UNC – Chapel Hill Chancellor Carol Folt and the university’s Board of Trustees are coming up on a deadline next week, which has already been extended once, to present a plan for the future of the Confederate monument on the campus known as Silent Sam.

Protesters pulled the statue down from its pedestal on McCorkle Place in August. The UNC System Board of Governors then directed the campus to develop a plan for the disposition and preservation of the monument.

UNC System President Margaret Spellings said Wednesday she was confident the campus was developing a thorough plan.

“They’ve done a lot of good homework in terms of assessing the security issues, getting input and thoughts from lots of constituencies,” she said.
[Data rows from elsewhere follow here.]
(** [numpy.rint]: the nearest integer, ties to the even one. *)
Definition rint (x : float) : float :=
  match x with
  | S754_finite s m e =>
      if (0 <=? e)%Z then x
      else
        let mrs := fst (shr (shr_record_of_loc (Zpos m) loc_Exact) e (- e)) in
        let k := round_nearest_even (shr_m mrs) (loc_of_shr_record mrs) in
        binary_normalize prec emax (cond_Zopp s k) 0 s
  | _ => x
  end.

(** [numpy.round(x, 2)] on one cell: [rint(x * 100) / 100]. *)
Definition round2 (x : float) : float :=
  fdiv (rint (fmul x (float_of_Z 100))) (float_of_Z 100).

(** The literal [0.3], nearest double to three tenths. *)
Definition temp_default : float := S754_finite false 5404319552844595 (-54).

(** ** Data exchanged with the external services *)

(** A trading day, as the provider's index labels it. *)
Definition Date : Type := Z.

(** What [yf.download(..., group_by="ticker")] returns: a frame whose
    columns are labelled by the pair (ticker, field). *)
Record Download : Type := {
  dl_index : list Date;
  dl_columns : list ((string * string) * list float)
}.

(** A frame with one column per ticker ([close_df], [cum_ret], [prices]). *)
Record Frame : Type := {
  f_index : list Date;
  f_columns : list (string * list float)
}.

(** One entry of a parsed feed; an attribute the feed did not provide is
    absent and reading it raises AttributeError. *)
Record Entry : Type := {
  e_title : option string;
  e_link : option string
}.

(** What [feedparser.parse] returns. The parser reports a source it could
    not reach or could not parse by setting [bozo], not by raising, and
    keeps the entries it recovered. *)
Record Feed : Type := {
  bozo : bool;
  entries : list Entry
}.

(** [sendgrid.helpers.mail.Mail] *)
Record Mail : Type := {
  from_email : string;
  to_emails : string;
  subject : string;
  html_content : string
}.

(** The response object of [SendGridAPIClient.send]. *)
Record Response : Type := {
  status_code : Z;
  body : string;
  headers : string
}.

(** A value written by [print]. *)
Inductive printed : Type :=
| PInt (z : Z)
| PBytes (b : string)
| PHeaders (h : string).

(** External calls and output, in the order the program performs them. *)
Inductive Event : Type :=
| NetChat (model prompt : string) (temperature : float)
| NetFeed (url : string)
| NetPrices (tickers : list string)
| NetSend (api_key : string) (msg : Mail)
| Stdout (v : printed).

(** The external collaborators. Each call may change the world and either
    answers or raises. *)
Record Services (World : Type) : Type := {
  getenv : World -> string -> option string;
  today_strftime : World -> string;
  chat_completions_create :
    string -> string -> float -> World -> (lib_exn + list (option string)) * World;
  feedparser_parse : string -> World -> (lib_exn + Feed) * World;
  yf_download : list string -> World -> (lib_exn + Download) * World;
  sendgrid_send : string -> Mail -> World -> (lib_exn + Response) * World
}.
Arguments getenv {World} _ _ _.
Arguments today_strftime {World} _ _.
Arguments chat_completions_create {World} _ _ _ _ _.
Arguments feedparser_parse {World} _ _ _.
Arguments yf_download {World} _ _ _.
Arguments sendgrid_send {World} _ _ _ _.

(** Interpreter and library functions that compute without side effects. *)
Record PyLib : Type := {
  upper : string -> string;
  strip : string -> string;
  (** the PNG of the current figure, base64-encoded, as a function of the
      plotted lines (label, x values, y values) *)
  savefig_png64 : list (string * list Date * list float) -> string;
  (** [DataFrame.to_markdown] of the transposed last row: the column
      labels (dates) and one row per ticker. pandas renders through the
      optional package tabulate and raises ImportError when it is absent. *)
  to_markdown : list Date -> list (string * list float) -> lib_exn + string
}.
Spellings wrote to Folt in August 2017 that “Texans are smarter,” after the University of Texas president ordered the removal of Confederate statues from the campus after a white supremacist rally in Charlottesville, Virginia, led to a counterprotester being killed. The situation in North Carolina was complicated, in part, due to a 2015 law preventing the movement of object of remembrance.

Spellings said the layers of governance proved to be obstacles to finding a solution to the issues presented by the monument in Chapel Hill.

“We’ve got a Board of Trustees and a chancellor and administration and a president and a Board of Governors and a Historical Commission and a legislature,” Spellings listed. “So, there’s a lot of cooks in the kitchen.”

While ultimate authority on what could happen with the monument could rise to the North Carolina General Assembly, whether a decision could be made before reaching that point “remains to be seen,” Spellings said.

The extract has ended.